At presentation, serum PRL level was extremely high in all patients, ranging from 2047 to 55 033 ng/ml (mean 14 393 ± 14 579 ng/ml). Seven patients presented with levels above 10 000 ng/ml (Table 2). PRL levels normalized in ten patients after 1–84 months of treatment (mean 25.3 months) and decreased to 2–3 times normal in two patients (treated with a weekly dose of 1.5 and 3 mg). One of the latter patients (no. 9) underwent transsphenoidal resection 1 year after cabergoline treatment, with no further effect on PRL level. Overall, PRL level decreased to a mean of 15 ± 10 ng/ml (99.8% suppression). Comparison of the patients by time to PRL response, i.e. normalization by 6 months (patients 4, 8, 9, 10, 12; Fig. 1a) or normalization, or near-normalizaiton after 12 months (range 12–84 months; patients 1, 2, 3, 5, 6, 7, 11; Fig. 1b), revealed no significant differences between the groups in age, baseline PRL level, tumor size, or tumor shrinkage after treatment (Table 2). However, the late responders required a higher dose of cabergoline than the early responders (mean 4.3 vs 2.1 mg/week, P < 0.05). Both patients after transsphenoidal surgery were in the late responding group.
Baseline testosterone level was low ( < 3 ng/ml) in all patients (mean 1.2 ± 0.9 ng/ml). Five patients also complained of erectile dysfunction or low libido. Testosterone normalized in eight patients (67%) after treatment; the mean for the whole group at the end of the study was 3 ± 1.7 ng/ml. Two of the four patients with persistently low testosterone levels also failed to achieve normal PRL levels.
Two patients (nos 3 and 9) had secondary hypoadrenalism and hypothyroidism that required hormone replacement.
Tumor size at diagnosis ranged from 40 to 70 mm (mean 47 ± 10 mm).
All tumors presented with suprasellar invasion and chiasmal compression, and almost all exhibited parasellar extension to the cavernous sinuses. In addition, we noted sphenoid sinus involvement in six patients, clivus extension in three patients, and midbrain, third ventricle, frontal and temporal lobes, and cerebellar invasion in two patients each. In nine patients, a significant reduction in tumor volume was observed, usually evident 6–18 months after onset of treatment (Table 2, Fig. 2).

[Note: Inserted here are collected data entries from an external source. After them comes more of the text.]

(** The start of [ReadAt] under the lock: a call behind the stream panics and keeps the lock. *)
Definition ReadAt_enter (i : nat) (off : Z) (s : sequentialReader) : sequentialReader :=
  if off <? sr_pos s then set_phase i Panicked (set_lock (Some i) s)
  else if negb (sr_pos s =? off) then set_phase i Deferred (set_ahead (<[off := i]> (sr_ahead s)) s)
  else set_phase i (Reading []) (set_lock (Some i) s).

(** One [Read] of the loop; [n] bytes that come with an error do not move the position. *)
Definition ReadAt_read (i : nat) (got : bytes) (n : nat) (err : option rerr) (s : sequentialReader) : sequentialReader :=
  let got' := got ++ take n (sr_rest s) in
  match err with
  | Some e => set_phase i (Waking got' e) (set_stream (drop n (sr_rest s)) (sr_pos s) s)
  | None => set_phase i (Reading got') (set_stream (drop n (sr_rest s)) (sr_pos s + Z.of_nat n) s)
  end.

(** The sending of [true] to one of the waiting calls. *)
Definition ReadAt_abort (o : Z) (j : nat) (s : sequentialReader) : sequentialReader :=
  set_phase j (Returned [] (Some ErrUnexpectedEOF)) (set_ahead (delete o (sr_ahead s)) s).

Definition ReadAt_fail (i : nat) (got : bytes) (e : rerr) (s : sequentialReader) : sequentialReader :=
  set_phase i (Returned got (Some e)) (set_lock None s).

(** The end of [ReadAt]: the call that waits for the position is released. *)
Definition ReadAt_finish (i : nat) (got : bytes) (s : sequentialReader) : sequentialReader :=
  let s' := match sr_ahead s !! sr_pos s with
            | Some j => set_phase j Resumed (set_ahead (delete (sr_pos s) (sr_ahead s)) s)
            | None => s
            end in
  set_phase i (Returned got None) (set_lock None s').

(** [reads rest k n err]: a [Read] with [k] bytes of room may return [n] bytes and [err] when the stream holds [rest]. Bytes may come with an error, and an error at any
    time; the reads that return neither bytes nor an error are those of [sr_idle]. *)
Class SourceReader (reads : bytes -> nat -> nat -> option rerr -> Prop) : Prop := {
  reads_total rest k : (0 < k)%nat -> exists n err, reads rest k n err;
  reads_fits rest k n err : reads rest k n err -> (n <= k)%nat /\ (n <= length rest)%nat;
  reads_advances rest k n : reads rest k n None -> (0 < n)%nat
}.

(** A stream that does not break off: an error comes with its last bytes or behind them. *)
Definition unbroken (reads : bytes -> nat -> nat -> option rerr -> Prop) : Prop := forall rest k n e, reads rest k n (Some e) -> n = length rest.

Section Steps.
Context (reads : bytes -> nat -> nat -> option rerr -> Prop).

Definition at_phase (s : sequentialReader) (i : nat) (o : Z) (l : nat) (p : phase) : Prop :=
  sr_calls s !! i = Some {| c_off := o; c_len := l; c_phase := p |}.
(** C3: What is put through the content API of a node is got from it, from the constructors down to the database: a node made over a database whose chunks hash to
    their keys is ready, [Put] of a content with a type that JSON need not escape (printable ASCII without quotes and backslashes; [Put] writes it unescaped) gives the key of a manifest, and once
    the wait group that it waits for is done - the chunks of the content and of the manifest went to
    the workers of the document API and on to the cache, the database and the peers of the node, in whatever order -
    [Storage.Get] of that key reads the content back in full, with its type, through the manifest, the chunk tree and
    the stores of the node, at any later time and among any other calls, worker steps and goroutines of the node (messages of peers are not among the steps), as long as fewer chunks are asked of
    the node than its cache has places. *)
Theorem swarm_put_then_get content0 params kad addr swapEnabled syncEnabled d data ct fuel :
  OpenFile (ChunkDbPath params) = Some d -> 0 < CacheCapacity params -> hashed hash content0 -> good_view hash content0 (ldb_view d) ->
  #data * branches tc < 2 ^ 63 -> (106 + #ct) * branches tc < 2 ^ 63 -> (0 < fuel)%nat -> unescaped ct ->
  exists w k1 h, NewNode params kad addr swapEnabled syncEnabled = Some (Ret w) /\
    chunk_Store tc data (#data) = Ok k1 /\ Put (chunk_Store tc) data ct = Ok h /\
    forall ls1 (x1 : DPA (node K SW MemStore (DbStore D))) ls2 x2 g,
      Z.of_nat (costs ls1 + costs ls2) < CacheCapacity params ->
      client_run content0 (NewDPA w) ls1 x1 -> stored_by g ls1 ≡ₚ chunks_of tc data ++ chunks_of tc (singleton_manifest k1 ct) ->
      wg_count x1 g = 0 -> client_run content0 x1 ls2 x2 ->
      Storage_Get (chunk_reader tc (fetch_of (d_store x2))) Unmarshal dns fuel h =
        Ok ({| rs_MimeType := ct; rs_Status := 0; rs_Size := #data; rs_Content := data |}, false).
Proof using H32 HJ.
  intros Ho Hcap Hh Hg Hd Hm Hf Hj. destruct (NewNode_inv content0 params kad addr swapEnabled syncEnabled d Ho Hcap Hh Hg) as (w & Ew & Hw).
  destruct (node_put_then_get tc H32 Unmarshal dns swap_Add generateId pick content0 data ct fuel Hd Hm Hf Hj) as (k1 & h & E1 & E2 & Hget).
  exists w, k1, h. split_and!; [done|done|done|]. intros ls1 x1 ls2 x2 g Hc Hr1 Hst Hwg Hr2. apply (Hget w (Z.to_nat (CacheCapacity params)) ls1 x1 ls2 x2 g Hw); try done. clear -Hc. rewrite <- (Nat2Z.id (costs ls1 + costs ls2)). apply Z2Nat.inj_lt; [apply Nat2Z.is_nonneg|lia|exact Hc].
Qed.
End Make.

(** ** Witness *)

Definition open_empty (path : bytes) : option MapDB := Some ∅.
Definition ten_places : StoreParams := {| ChunkDbPath := str "/tmp/chunks"; DbCapacity := 100; CacheCapacity := 10; Radius := 0 |}.

Abbreviation node2 := (node ListKad unit MemStore (DbStore MapDB)) (only parsing).
(** C25: The first run of a node decides its settings: in every sequence of runs with the same account and directory, all runs end, and each of them uses
    the network, the RTMP port and the paths of the configuration that the flags of the first run made, and serves media on that port,
    whatever its own flags say; only the port of the HTTP server follows the last flag that was given. *)
Theorem first_run_decides {SK KP SP CB} `{ConfigJson SK KP SP CB} (sha256 sha3 : Hasher) (NewLocalStore : StoreParams -> bool) (NewENS : option SK -> bytes -> bool)
    (swap_SetChequebook : SwapParams SK SP CB -> bytes -> bytes * option CB * bool) (d : disk) (inst : bytes) (key : SK) (ctx : Context_) (ctxs : list Context_) :
  let dir := bzzdir ctx inst in
  let first := defaultConfig dir (HexToAddress (GlobalString ctx ChequebookAddrFlag)) key (GlobalUint64 ctx LivepeerNetworkIdFlag)
                 (GlobalString ctx RTMPFlag) (GlobalString ctx FFMpegPathFlag) in
  d !! config_file (config_dir dir key) = None ->
  Forall utf8 (config_strings first) -> Forall (fun c => bzzdir c inst = dir /\ utf8 (GlobalString c SwarmPortFlag)) (ctx :: ctxs) ->
  Forall is_byte (FromECDSAPub key) /\ length (FromECDSAPub key) = 65%nat ->
  Forall is_byte (Sha3Hash (FromECDSAPub key)) /\ Sha3Hash (FromECDSAPub key) <> ZeroKey ->
  NewLocalStore (cf_Store first) = true -> (forall k, NewENS k (cf_EnsRoot first) = true) ->
  (forall sw path, snd (swap_SetChequebook sw path) = true) ->
  exists rs d', sessions sha256 sha3 NewLocalStore NewENS swap_SetChequebook d inst key (ctx :: ctxs) = Some (rs, d') /\ length rs = length (ctx :: ctxs) /\
    forall i c evs, rs !! i = Some (c, evs) ->
      c = with_Swap (cf_Swap c) (with_Port (last_port (take (S i) (ctx :: ctxs))) first) /\
      omap media_event evs = (let r := GlobalString ctx RTMPFlag in
        if nonempty r then [(r, lpms_httpPort r, GlobalString ctx FFMpegPathFlag, cf_VodPath first)] else []).
Proof.
  intros dir first Hd Hu Hall Hpub Hbzz Hst Hens Hch. pose proof Hu as Hport. unfold config_strings in Hport. rewrite !Forall_cons_iff in Hport. destruct Hport as (_ & _ & _ & _ & _ & _ & Hport & _).
  change (cf_Port first) with port in Hport. apply Forall_cons_iff in Hall as [[_ Hp] Hall]. unfold first in *. clear first.
  destruct (configure_first dir _ key _ _ _ Hu d ctx inst Hd Hport eq_refl eq_refl eq_refl eq_refl eq_refl) as (sw & d1 & Hk & Ec).
  destruct (session_ok sha256 sha3 NewLocalStore NewENS swap_SetChequebook dir _ key _ _ _ Hu Hpub Hbzz Hst Hens Hch d d1 ctx inst _ sw Ec Hk (next_port_utf8 ctx port Hport Hp))
    as (sw' & evs & d2 & Es & Hd2 & Hs).
  destruct (sessions_later sha256 sha3 NewLocalStore NewENS swap_SetChequebook dir _ key _ _ _ Hu Hpub Hbzz Hst Hens Hch d2 inst ctxs _ Hd2 Hall) as (rs & d3 & Er & Hl & Hr).
  cbn [sessions]. rewrite Es, Er. do 2 eexists. split; [done|]. split; [cbn; lia|]. intros [|i] c evs' Hi.
  - injection Hi as <- <-. split; [done|apply Hs].
  - destruct (Hr i _ Hi) as [[sw2 Hc] Hm]. cbn [fst snd] in *. subst c. split; [done|apply Hm].
Qed.
(* ===== verification/Chain.v ===== *)
(** The Ethereum side of the tools ([cmd/utils/flags.go], [cmd/utils/cmd.go]): the chain configuration and the services that the flags ask for, the export of
    block files, and the interrupts of a running node.

    The chain database and the block chain of the core packages are classes. A block file is the list of what its decoder gives: blocks, or [None] where it does not decode. A file
    whose name ends with [.gz] holds them compressed, in as many members as it was written in, which are read as one; what of it can be read is known only
    after the deferred [Close] of its writer, whose error is dropped. *)
From stdpp Require Import base gmap list strings pretty.
From Stdlib Require Import ZArith Lia.
From S2P Require Import Prelude Types Manifest ManifestProps FileSystem Config Cli Command Tools Flags.

(** ** The chain configuration *)

Record ChainConfig := mkChainConfig {
  cc_ChainId : option Z; cc_HomesteadBlock : option Z; cc_DAOForkBlock : option Z; cc_DAOForkSupport : bool; cc_EIP150Block : option Z;
  cc_EIP150Hash : bytes; cc_EIP155Block : option Z; cc_EIP158Block : option Z
}.

#[export] Instance ChainConfig_eq_dec : EqDecision ChainConfig.
Proof. solve_decision. Defined.

Definition MainNetGenesisHash : bytes := Hex2Bytes (str "d4e56740f876aef8c010b86a40d5f56745a118d0906a34e69aec8c0db1cb8fa3").
Definition TestNetGenesisHash : bytes := Hex2Bytes (str "41941023680923e0fe4d74a34bdac8141f2540e3ae90623718e47d66d1ca4a2d").
Definition MainNetHomesteadGasRepriceHash : bytes := Hex2Bytes (str "2086799aeebeae135c246c65021c82b4e15a2c451340993aacfd2751886514f0").

Definition MainnetChainConfig : ChainConfig := {|
  cc_ChainId := Some 1; cc_HomesteadBlock := Some 1150000; cc_DAOForkBlock := Some 1920000; cc_DAOForkSupport := true; cc_EIP150Block := Some 2463000;
  cc_EIP150Hash := MainNetHomesteadGasRepriceHash; cc_EIP155Block := Some 2675000; cc_EIP158Block := Some 2675000 |}.
Definition TestnetChainConfig : ChainConfig := {|
  cc_ChainId := Some 3; cc_HomesteadBlock := Some 0; cc_DAOForkBlock := None; cc_DAOForkSupport := true; cc_EIP150Block := Some 0;
  cc_EIP150Hash := TestNetGenesisHash; cc_EIP155Block := Some 10; cc_EIP158Block := Some 10 |}.

Definition new_ChainConfig : ChainConfig := {|
  cc_ChainId := None; cc_HomesteadBlock := None; cc_DAOForkBlock := None; cc_DAOForkSupport := false; cc_EIP150Block := None;
  cc_EIP150Hash := make_bytes 32; cc_EIP155Block := None; cc_EIP158Block := None |}.

(** A chain database: the hash of its first block, and the configuration stored for a first block, which may be missing or unreadable. *)
Inductive stored_config := ConfigStored (c : ChainConfig) | ConfigNotFound | ConfigError.

Class ChainDb (DB : Type) := {
  db_genesis : DB -> option bytes;
  db_config : DB -> bytes -> stored_config;
  WriteOlympicGenesisBlock : DB -> option DB;
  WriteTestNetGenesisBlock : DB -> option DB
}.
(** * Tagger / verbalizer grammars of NeMo text processing

    A shallow embedding of

    - [nemo_text_processing/text_normalization/ja/graph_utils.py]
    - [nemo_text_processing/inverse_text_normalization/es/verbalizers/date.py]
    - [nemo_text_processing/inverse_text_normalization/hi/verbalizers/verbalize_final.py]

    The grammars are built with the transducer algebra of pynini, which is an
    external library.  A transducer is modelled by what it does to a string:
    run on an input, it reads a prefix of it and yields an output, a cost and
    the part of the input it did not read.  Strings are byte strings, as in
    pynini's default (UTF-8) mode, and costs are weights of the tropical
    semiring, which the library holds as 32-bit floats. *)

From Stdlib Require Import List Ascii String Bool Arith NArith Lia QArith
  Qround Qabs.
Import ListNotations.

Local Close Scope Q_scope.
Local Open Scope list_scope.

(** ** Byte strings *)

Definition bytes := list ascii.

Definition str (s : string) : bytes := list_ascii_of_string s.

Definition byte_of (n : nat) : ascii := ascii_of_nat n.

Definition is_nil {A : Type} (l : list A) : bool :=
  match l with
  | [] => true
  | _ :: _ => false
  end.

(** [strip_prefix p s] is [Some r] when [s = p ++ r]. *)
Fixpoint strip_prefix (p s : bytes) : option bytes :=
  match p with
  | [] => Some s
  | a :: p' =>
      match s with
      | [] => None
      | b :: s' => if Ascii.eqb a b then strip_prefix p' s' else None
      end
  end.

Definition bytes_eqb (a b : bytes) : bool :=
  match strip_prefix a b with
  | Some [] => true
  | _ => false
  end.

(** An occurrence of [p] inside [s]. *)
Definition infix_of (p s : bytes) : Prop :=
  exists l r, s = l ++ p ++ r.

(** ** The transducer algebra (pynini, pynutil) *)

Module Pynini.

(** A weight of the tropical semiring ([TropicalWeight]), which is a 32-bit
    float: a number, by its value; [+inf], which is the zero of the semiring,
    the weight of what is not accepted; or a float that is no weight of the
    semiring ([-inf] and the floats that are not numbers). *)
Inductive weight : Type :=
  | Finite (cost : Q)
  | Infinity
  | NoWeight.

(** The one of the semiring, the weight of an arc or of a final state that
    is given none. *)
Definition One : weight := Finite 0.

Definition is_finite (w : weight) : bool :=
  match w with
  | Finite _ => true
  | _ => false
  end.

Definition pow2 (k : Z) : Q :=
  if (0 <=? k)%Z then inject_Z (2 ^ k) else (1 # Z.to_pos (2 ^ (- k)))%Q.

(** The integer nearest to [x], the even one of two that are as near. *)
Definition round_half_even (x : Q) : Z :=
  let f := Qfloor x in
  match ((x - inject_Z f) ?= (1 # 2))%Q with
  | Lt => f
  | Gt => (f + 1)%Z
  | Eq => if Z.even f then f else (f + 1)%Z
  end.

(** The 32-bit float nearest to [q] (binary32, round to nearest even): a
    significand of 24 bits, exponents from -126, the last place of a number
    below [2^-126] being [2^-149]; what rounds to [2^128] or more is
    infinite. *)
Definition round32 (q : Q) : weight :=
  if Qeq_bool q 0 then Finite 0
  else
    let a := Qabs q in
    let e0 := (Z.log2 (Qnum a) - Z.log2 (Zpos (Qden a)))%Z in
    let e := if Qle_bool (pow2 e0) a then e0 else (e0 - 1)%Z in
    let ulp := pow2 (Z.max e (-126) - 23) in
    let r := Qred (inject_Z (round_half_even (a / ulp)) * ulp) in
    if Qle_bool (pow2 128) r
    then (if Qle_bool 0 q then Infinity else NoWeight)
    else Finite (if Qle_bool 0 q then r else Qred (- r)).

(** A Python float that is a number, by its value. *)
Definition pyfloat := Q.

One patient (no. 11) showed mild tumor shrinkage (Fig. 3) and one (no. 1) showed no change (Table 2). In the remaining patient (no. 10), tumor shrinkage could not be assessed because the MRI findings at treatment were unavailable. For the whole group, maximal diameter progressively decreased by a mean of 47 ± 21%.
Nine patients had visual field defects at presentation; bilateral in five and unilateral in four (Table 2). The visual fields normalized in three of them within 1–3 months of treatment, and significantly improved in five (Table 2). One patient (no. 3) showed no change. This patient underwent transsphenoidal surgery before medical treatment and his PRL level normalized only after 84 months, with massive tumor shrinkage.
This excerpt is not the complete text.